(Beginning of Given data)

Lemma run_body_header_and_rows (c : Cycle) (display save_csv save_json : bool) :
  obeys (keeps (fun s => header_and_rows (csv_file s)))
    (run_body c display save_csv save_json).
Proof.
  unfold run_body.
  apply (obeys_try _); [|intros e h H; unfold run_clauses in H; clause_cases e H].
  - apply (obeys_bind_value _
             (fun data => forall d, data = Some d -> plain (timestamp d) = true)).
    + apply same_header_and_rows. untouched.
    + intros s [d|] H d' [= <-].
      destruct (read_sensor_reading c s d H) as (t & h & _ & _ & ->).
      apply isoformat_plain.
    + intros [d|] Hd.
      * specialize (Hd d eq_refl).
        unfold on_reading, dispatch, log_statistics.
        obeys_auto rows_leaf;
          try (apply same_header_and_rows; untouched).
        now apply save_to_csv_header_and_rows.
      * unfold on_failure.
        obeys_auto rows_leaf; apply same_header_and_rows; untouched.
  - obeys_auto rows_leaf; apply same_header_and_rows; untouched.
  - obeys_auto rows_leaf; apply same_header_and_rows; untouched.
  - obeys_auto rows_leaf; apply same_header_and_rows; untouched.
  - obeys_auto rows_leaf.
Qed.

Lemma run_loop_header_and_rows (display save_csv save_json : bool)
    (cycles : list Cycle) :
  obeys (keeps (fun s => header_and_rows (csv_file s)))
    (run_loop display save_csv save_json cycles).
Proof.
  induction cycles as [|c cycles IH]; simpl.
  - apply (obeys_ret _).
  - obeys_auto rows_leaf; try (apply same_header_and_rows; untouched);
      try assumption.
    apply run_body_header_and_rows.
Qed.

Lemma read_back_csv_text (ds : list Reading) :
  forallb (fun d => plain (timestamp d)) ds = true ->
  map reading_of_row (DictReader (csv_text ds)) = map Some ds.
Proof.
  intros H. rewrite DictReader_csv_text by assumption. clear H.
  induction ds as [|d ds IH]; cbn [map]; [reflexivity|].
  now rewrite reading_of_row_csv_row, IH.
Qed.

Lemma started_header_and_rows : header_and_rows (csv_file started).
Proof. exists []. split; reflexivity. Qed.

(** X2: whatever the driver, the files, [print] and the signals do during
    a run entered as [main] enters it, and whichever sinks are enabled,
    the data file is at every end of the run the header followed by
    complete rows of readings: it has one line more than it has readings,
    each row reads back as its reading, and [get_statistics] can convert
    every row. *)
Theorem data_file_always_reads_back (display save_csv save_json : bool)
    (cycles : list Cycle) :
  let file := csv_file (snd (run display save_csv save_json cycles started)) in
  exists ds,
    file = csv_text ds /\
    count_lines file = S (List.length ds) /\
    map reading_of_row (DictReader file) = map Some ds /\
    data_points (DictReader file) = Some (map point_of ds).
Proof.
  assert (H : obeys (keeps (fun s => header_and_rows (csv_file s)))
                (run display save_csv save_json cycles)).
  { unfold run. obeys_auto rows_leaf. apply run_loop_header_and_rows. }
  destruct (H started started_header_and_rows) as (ds & Hp & E).
  cbv zeta. exists ds. rewrite E.
  auto using csv_text_lines, read_back_csv_text, data_points_csv_text.
Qed.

(** X1: a run without signal or [KeyboardInterrupt], with [save_csv] set:
    the loop goes through all its iterations, and the data file gets, in
    order, one row for each iteration that had a reading, except those in
    which [print] failed (with [display] set) or the file could not be
    opened; [readings_count] counts every reading, written or not. *)
Theorem data_file_of_uninterrupted_run (display save_json : bool)
    (cycles : list Cycle) :
  forall s,
    Forall (fun c => ~ interrupt_requested c) cycles -> running s = true ->
    exists s',
      run_loop display true save_json cycles s = (Normal tt, s') /\
      running s' = true /\
      csv_file s' = csv_file s ++ rows_of (flat_map (appended display) cycles) /\
      readings_count s'
      = readings_count s + fold_right Z.add 0 (map counted cycles).
Proof.
  induction cycles as [|c cycles IH]; intros s Hall Hrun.
  - exists s. simpl. rewrite rows_of_nil, app_nil_r, Z.add_0_r. auto.
  - inversion Hall as [|? ? NI Hall']; subst.
    assert (Hsig : signal c = None).
    { destruct (signal c) eqn:E; [|reflexivity].
      exfalso. apply NI. left. congruence. }
    rewrite run_loop_step by assumption.
    destruct (run_body_appends c display save_json s NI)
      as (s1 & E1 & R1 & C1 & N1).
    rewrite (bind_normal _ _ _ _ _ E1).
    destruct (IH s1 Hall') as (s' & E' & R' & C' & N'); [congruence|].
    exists s'. split; [exact E'|]. split; [exact R'|].
    rewrite C', C1, N', N1, flat_map_cons, rows_of_app, <- app_assoc.
    simpl. split; [reflexivity | lia].
Qed.

Lemma data_file_of_uninterrupted_run_witness :
  exists s',
    run_loop true true false [measured (215 # 10) (40 # 1); unprintable;
                              csv_unwritable; missed] started
    = (Normal tt, s') /\
    running s' = true /\
    csv_file s' = csv_file started ++ rows_of [sample_reading] /\
    readings_count s' = 3.
Proof.
  apply (data_file_of_uninterrupted_run true false
           [measured (215 # 10) (40 # 1); unprintable; csv_unwritable; missed]
           started).
  - repeat constructor;
      (intros [H | (e & H & He)]; [now apply H | now inversion H; subst]).
  - reflexivity.
Defined.

(** ** What leaves the loop *)

#[local] Instance passes_Stable : Stable passes.
Proof.
  split; unfold passes; auto. intros s e H. discriminate H.
Qed.

Ltac passes_leaf := unfold passes; intros ? H; discriminate H.

Lemma tick_passes (c : Cycle) (p : point) : obeys passes (tick c p).
Proof.
  intros s. destruct (tick_cases c p) as [-> | [_ ->]].
  - intros e H. discriminate H.
  - destruct (signal_handler_exits c s) as (s' & -> & _).
    intros e [= <-]. reflexivity.
Qed.
Lemma execute_task_preserves_earlier_results_witness :
  _execute_task TaskType_value decode_task handlers_with_failing_script 3
    flaky busy_run
    = Some (Ok 1, busy_run_retried) ∧
  evolves busy_run busy_run_retried.
Proof.
  assert (_execute_task TaskType_value decode_task handlers_with_failing_script
            3 flaky busy_run
          = Some (Ok 1, busy_run_retried)) as Hrun by (by vm_compute).
  split; [exact Hrun|].
  exact (execute_task_preserves_earlier_results
           TaskType_value decode_task handlers_with_failing_script 3 flaky
           busy_run (Ok 1) busy_run_retried Hrun).
Defined.

(** In that run the handler of [flaky] was invoked three times, each attempt
    has a result object of its own, and the result of [fetch], recorded
    before, is as it was. *)
Example busy_run_retried_results :
  Run.invoked busy_run_retried = [fetch; flaky; flaky; flaky] ∧
  TaskResult.status <$> Run.results busy_run_retried
    = [COMPLETED; FAILED; FAILED; FAILED] ∧
  Run.results busy_run_retried !! 0 = Run.results busy_run !! 0 ∧
  WorkflowInstance.task_results (Run.instance busy_run_retried) !! "fetch"
    = Some 0.
Proof. split_and!; by vm_compute. Qed.
(** A reader whose first page lacks the page-count label. *)
Definition unlabelled_world : world :=
  {| w_fs := fs_empty;
     w_net := fun _ _ =>
       Some {| resp_status_ok := true;
               resp_html := Some {| doc_title := Some (lit "Tale");
                                    doc_partition := None;
                                    doc_body := None |};
               resp_content := [] |};
     w_clock := 0; w_trace := [] |}.

(** The content kept for the duplicate test is never blank. *)
Definition last_text_not_blank (vars : loop_vars) : Prop :=
  match last_text vars with
  | Some t => strip t <> []
  | None => True
  end.

(** The title line of the artifact of a page. *)
Definition page_title_of (ctx : context) (doc : document) (page : Z) : pystr :=
  match doc_title doc with
  | Some t => extract_story_title (strip t)
  | None => story_title ctx ++ lit " - Page " ++ str_of_Z page
  end.

(** A page whose content block is missing, and one whose content is
    white space only. *)
Definition bodiless_response : response :=
  {| resp_status_ok := true;
     resp_html := Some {| doc_title := Some (lit "Tale");
                          doc_partition := None; doc_body := None |};
     resp_content := [] |}.

Definition blank_world : world :=
  {| w_fs := fs_empty;
     w_net := fun _ r =>
       match req_page r with
       | Some 3 => Some (page_of "   " [])
       | Some 4 => Some bodiless_response
       | _ => demo_net 0 r
       end;
     w_clock := 0; w_trace := [] |}.

(** The file [download_image] works on. *)
Definition image_path (img_url dest : pystr) : pystr :=
  OsPath.join dest (OsPath.basename (item0 (split (lit "?") img_url))).








(** A reader whose second page cannot be parsed. *)
Definition garbled_world : world :=
  {| w_fs := fs_empty;
     w_net := fun _ r =>
       match req_page r with
       | Some 2 => Some {| resp_status_ok := true; resp_html := None;
                           resp_content := [] |}
       | _ => demo_net 0 r
       end;
     w_clock := 0; w_trace := [] |}.

(** * Properties *)

(** ** Strings *)

Section StringFacts.

Implicit Types d s t u : pystr.

Lemma startswith_spec d s :
  startswith d s = true <-> exists b, s = d ++ b.
Proof.
  revert s. induction d as [|x d IH]; intros s; simpl.
  - split; [intros _; exists s; reflexivity | reflexivity].
  - destruct s as [|y s]; simpl.
    + split; [discriminate | intros [b Hb]; discriminate].
    + rewrite andb_true_iff, N.eqb_eq, IH. split.
      * intros [-> [b ->]]. exists b. reflexivity.
      * intros [b Hb]. injection Hb as -> ->. split; [reflexivity | exists b; reflexivity].
Qed.

Lemma startswith_app d s v :
  startswith d s = true -> startswith d (s ++ v) = true.
Proof.
  rewrite !startswith_spec. intros [b ->]. exists (b ++ v).
  rewrite app_assoc. reflexivity.
Qed.

Lemma contains_spec d s :
  contains d s = true <-> infix d s.
Proof.
  unfold infix. induction s as [|c s IH]; simpl.
  - rewrite startswith_spec. split.
    + intros [b Hb]. exists [], b. exact Hb.
    + intros [a [b Hab]]. destruct a; simpl in Hab.
      * exists b. exact Hab.
      * discriminate.
  - rewrite orb_true_iff, startswith_spec, IH. split.
    + intros [[b Hb] | [a [b Hab]]].
      * exists [], b. exact Hb.
      * exists (c :: a), b. simpl. rewrite Hab. reflexivity.
    + intros [a [b Hab]]. destruct a as [|x a]; simpl in Hab.
      * left. exists b. exact Hab.
      * right. injection Hab as -> ->. exists a, b. reflexivity.
Qed.

Lemma infix_refl s : infix s s.
Proof. exists [], []. rewrite app_nil_r. reflexivity. Qed.

Lemma infix_trans u s t : infix u s -> infix s t -> infix u t.
Proof.
  intros [a [b ->]] [a' [b' ->]]. exists (a' ++ a), (b ++ b').
  rewrite <- !app_assoc. reflexivity.
Qed.

Lemma absent_infix d u t :
  contains d t = false -> infix u t -> contains d u = false.
Proof.
  intros Hd Hu. destruct (contains d u) eqn:E; [|reflexivity].
  apply contains_spec in E. rewrite <- Hd. symmetry.
  apply contains_spec. eapply infix_trans; eassumption.
Qed.

Lemma before_prefix d s : exists b, s = before d s ++ b.
Proof.
  induction s as [|c s [b IH]]; simpl.
  - exists []. reflexivity.
  - destruct (startswith d (c :: s)).
    + exists (c :: s). reflexivity.
    + exists b. simpl. rewrite <- IH. reflexivity.
Qed.

Lemma infix_before d s : infix (before d s) s.
Proof. destruct (before_prefix d s) as [b Hb]. exists [], b. exact Hb. Qed.

Lemma absent_before d s :
  d <> [] -> contains d (before d s) = false.
Proof.
  intros Hd. induction s as [|c s IH]; simpl.
  - destruct d; [congruence | reflexivity].
  - destruct (startswith d (c :: s)) eqn:E; simpl.
    + destruct d; [congruence | reflexivity].
    + rewrite IH, orb_false_r.
      destruct (before_prefix d s) as [b Hb].
      destruct (startswith d (c :: before d s)) eqn:E'; [|reflexivity].
      apply (startswith_app _ _ b) in E'. simpl in E'.
      rewrite <- Hb in E'. simpl in E. congruence.
Qed.
(** ** Selection in get *)

Lemma argmin_from_bound (l : list Q) :
  forall best besti i, besti < i -> argmin_from best besti i l < i + length l.
Proof.
  induction l as [|d l IH]; intros best besti i Hi; cbn; [lia|].
  destruct (Qle_bool best d).
  - specialize (IH best besti (S i)). lia.
  - specialize (IH d i (S i)). lia.
Qed.

Lemma argmin_bound (l : list Q) (i : nat) : argmin l = Ok i -> i < length l.
Proof.
  destruct l as [|d l]; [discriminate|]. cbn. intros [= <-].
  pose proof (argmin_from_bound l d 0 1). lia.
Qed.

Lemma nearest_index_bound (axis : list Q) (x : Q) (i : nat) :
  nearest_index axis x = Ok i -> i < length axis.
Proof.
  unfold nearest_index. intros Hi. apply argmin_bound in Hi.
  by rewrite length_map in Hi.
Qed.

(** A slice never reaches past the axis. *)
Lemma py_slice_bounds (start stop : option Z) (len : nat) :
  (py_slice start stop len).1 + (py_slice start stop len).2 <= len.
Proof.
  unfold py_slice, slice_bound. cbn [fst snd].
  destruct start as [s|], stop as [e|]; bool_cases.
Qed.

Lemma slice_list_length {A} (start stop : option Z) (l : list A) :
  length (slice_list start stop l) = (py_slice start stop (length l)).2.
Proof.
  unfold slice_list. pose proof (py_slice_bounds start stop (length l)).
  destruct (py_slice start stop (length l)) as [off len]. cbn [fst snd] in *.
  rewrite length_take, length_drop. lia.
Qed.

(** The length selected by [lo:hi] when both bounds lie on the axis. *)
Lemma py_slice_inside (lo hi : Z) (len : nat) :
  (0 <= lo <= Z.of_nat len)%Z -> (0 <= hi <= Z.of_nat len)%Z ->
  py_slice (Some lo) (Some hi) len = (Z.to_nat lo, Z.to_nat (hi - lo)).
Proof.
  intros Hlo Hhi. unfold py_slice, slice_bound.
  destruct (Z.ltb_spec lo 0); [lia|]. destruct (Z.ltb_spec hi 0); [lia|].
  by rewrite !Z.min_l by lia.
Qed.
(** * Centripetal Catmull-Rom path smoothing: [src/main.cpp]

    A shallow embedding of [getMagnitude], [distance], [calcCoefficients] and
    [generateSmoothPath].

    The program computes on C++ [double]s.  Its text is embedded once, over an
    interface [Arith] of the arithmetic it uses, and read in two ways:

    - [Binary64]: IEEE-754 binary64 with round-to-nearest-even, every
      operation rounded on its own (no fused multiply-add), which is what a
      [double] is on x86-64 and AArch64.  The operations are Rocq's primitive
      floats.  [pow] comes from the C library and is not part of the
      repository: it is a parameter, constrained where needed by the special
      values that C Annex F.10.4.4 fixes.
    - [Exact]: the real numbers.  The program does not run on them; they are
      used once, to say what [distance] computes when nothing is rounded.

    [std::vector::at] and [std::deque::at] throw [std::out_of_range]; a run
    either returns, throws, or (for the loop controlled by a [double]) is cut
    off by the fuel of the model. *)

From Stdlib Require Import List ZArith Lia Bool Arith.
From Stdlib Require Import Reals Lra.
From Stdlib Require Import Floats.
Import ListNotations.

#[local] Set Warnings "-inexact-float".

(** ** Outcomes of a run *)

Inductive exn : Type :=
| out_of_range.

Inductive result (A : Type) : Type :=
| Ok (x : A)
| Throw (e : exn)
| OutOfFuel.

Arguments Ok {A} x.
Arguments Throw {A} e.
Arguments OutOfFuel {A}.

Definition bind {A B : Type} (m : result A) (k : A -> result B) : result B :=
  match m with
  | Ok x => k x
  | Throw e => Throw e
  | OutOfFuel => OutOfFuel
  end.

Declare Scope result_scope.
Delimit Scope result_scope with result.
Notation "x <- m ;; k" := (bind m (fun x => k))
  (at level 61, m at next level, right associativity) : result_scope.
Open Scope result_scope.

(** [v.at(i)] of [std::vector] and [std::deque]. *)
Definition at_ {A : Type} (v : list A) (i : nat) : result A :=
  match nth_error v i with
  | Some x => Ok x
  | None => Throw out_of_range
  end.

(** ** The arithmetic the program uses *)

Class Arith (F : Type) : Type := {
  lit : Z -> F;            (* an integer literal converted to double *)
  tenth : F;               (* the literal 0.1 *)
  three_quarters : F;      (* the literal 0.75 *)
  fadd : F -> F -> F;
  fsub : F -> F -> F;
  fmul : F -> F -> F;
  fdiv : F -> F -> F;
  fsqrt : F -> F;          (* sqrt of <cmath> *)
  fpow : F -> F -> F;      (* pow of <cmath> *)
  fleb : F -> F -> bool    (* <= on double *)
}.

Declare Scope arith_scope.
Delimit Scope arith_scope with A.
Infix "+" := fadd : arith_scope.
Infix "-" := fsub : arith_scope.
Infix "*" := fmul : arith_scope.
Infix "/" := fdiv : arith_scope.
Infix "<=?" := fleb : arith_scope.

(** ** The program *)

Section Program.

Context {F : Type} {AF : Arith F}.

Local Open Scope arith_scope.

(** A point is a [std::vector<double>] holding [x, y]. *)
Definition Point : Type := list F.

(** [struct Path]: a deque of points. *)
Record Path : Type := mkPath { points : list Point }.

(** [getPoint(double t)] is called with integers only, which the conversion to
    [double] and back leaves as they are. *)
Definition getPoint (path : Path) (t : nat) : result Point :=
  at_ (points path) t.
(** * storybox: the dashboard control plane (app/api/dashboard.py, app/main.py)

    A shallow embedding of the configuration-update handler, the dashboard
    snapshot handler and the startup sequence, with the properties the
    specification states about them.

    Layout: Python values and the builtins the handlers call; the
    collaborators that live outside the four source files; the process
    state and the handlers; a concrete instance of the collaborators; the
    theorems. *)

From Stdlib Require Import ZArith String Ascii List Bool Lia.
From Corelib Require Import SpecFloat.
From stdpp Require Import base option gmap strings.
Import ListNotations.

Set Warnings "-register-all".

Local Open Scope string_scope.
Local Open Scope Z_scope.

(** ** Python values

    What a JSON request body or a module attribute can hold.  A [str] is
    modelled by its UTF-8 bytes, a [float] by an IEEE binary64 value, a
    [dict] by its items in insertion order. *)

Inductive pyval : Type :=
| VNone
| VBool (b : bool)
| VInt (n : Z)
| VFloat (f : spec_float)
| VStr (s : string)
| VList (l : list pyval)
| VDict (d : list (string * pyval)).

(** The exceptions the handlers raise, catch or let through.  All of them
    are subclasses of [Exception]; [JSONDecodeError] is a subclass of
    [ValueError]. *)
Inductive exn : Type :=
| HTTPException (status_code : Z) (detail : string)
| ValueError (msg : string)
| TypeError (msg : string)
| OverflowError (msg : string)
| JSONDecodeError (msg : string)
| AttributeError (msg : string)
| KeyError (msg : string)
| OtherError (cls msg : string).

Inductive result (A : Type) : Type :=
| Ok (a : A)
| Raise (e : exn).
Arguments Ok {A} a.
Arguments Raise {A} e.

(** [str(e)] *)
Definition exn_str (e : exn) : string :=
  match e with
  | HTTPException _ d => d
  | ValueError m | TypeError m | OverflowError m | JSONDecodeError m
  | AttributeError m | KeyError m | OtherError _ m => m
  end.

(** [isinstance(e, ValueError)] *)
Definition is_ValueError (e : exn) : bool :=
  match e with ValueError _ | JSONDecodeError _ => true | _ => false end.

Definition is_JSONDecodeError (e : exn) : bool :=
  match e with JSONDecodeError _ => true | _ => false end.

Definition is_HTTPException (e : exn) : bool :=
  match e with HTTPException _ _ => true | _ => false end.

Definition float_is_zero (f : spec_float) : bool :=
  match f with S754_zero _ => true | _ => false end.

(** Truth value testing: [bool(v)], [if v], [not v]. *)
Definition truthy (v : pyval) : bool :=
  match v with
  | VNone => false
  | VBool b => b
  | VInt n => negb (n =? 0)
  | VFloat f => negb (float_is_zero f)
  | VStr s => negb (String.eqb s "")
  | VList l => match l with [] => false | _ => true end
  | VDict d => match d with [] => false | _ => true end
  end.

(** [type(v).__name__] *)
Definition type_name (v : pyval) : string :=
  match v with
  | VNone => "NoneType"
  | VBool _ => "bool"
  | VInt _ => "int"
  | VFloat _ => "float"
  | VStr _ => "str"
  | VList _ => "list"
  | VDict _ => "dict"
  end.

(** [v == "literal"]: only a [str] equals a [str]. *)
Definition py_eq_str (v : pyval) (lit : string) : bool :=
  match v with VStr s => String.eqb s lit | _ => false end.

(** [d.get(k)] on the items of a dict. *)
Fixpoint dict_get (k : string) (d : list (string * pyval)) : pyval :=
  match d with
  | [] => VNone
  | (k', v) :: d' => if String.eqb k' k then v else dict_get k d'
  end.

(** [d[k]]: [KeyError] when the key is absent. *)
Fixpoint dict_getitem (k : string) (d : list (string * pyval)) : result pyval :=
  match d with
  | [] => Raise (KeyError k)
  | (k', v) :: d' => if String.eqb k' k then Ok v else dict_getitem k d'
  end.

(** [d[k] = v]: the value is replaced in place, a new key goes last. *)
Fixpoint dict_setitem (k : string) (v : pyval) (d : list (string * pyval))
  : list (string * pyval) :=
  match d with
  | [] => [(k, v)]
  | (k', v') :: d' =>
      if String.eqb k' k then (k', v) :: d' else (k', v') :: dict_setitem k v d'
  end.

(End of Given data)

• [Exercise aim]:
Copy all lines above containing the string "stop".

• [Response box]:
Lemma py_slice_bounds (start stop : option Z) (len : nat) :
  (py_slice start stop len).1 + (py_slice start stop len).2 <= len.
  destruct start as [s|], stop as [e|]; bool_cases.
Lemma slice_list_length {A} (start stop : option Z) (l : list A) :
  length (slice_list start stop l) = (py_slice start stop (length l)).2.
  unfold slice_list. pose proof (py_slice_bounds start stop (length l)).
  destruct (py_slice start stop (length l)) as [off len]. cbn [fst snd] in *.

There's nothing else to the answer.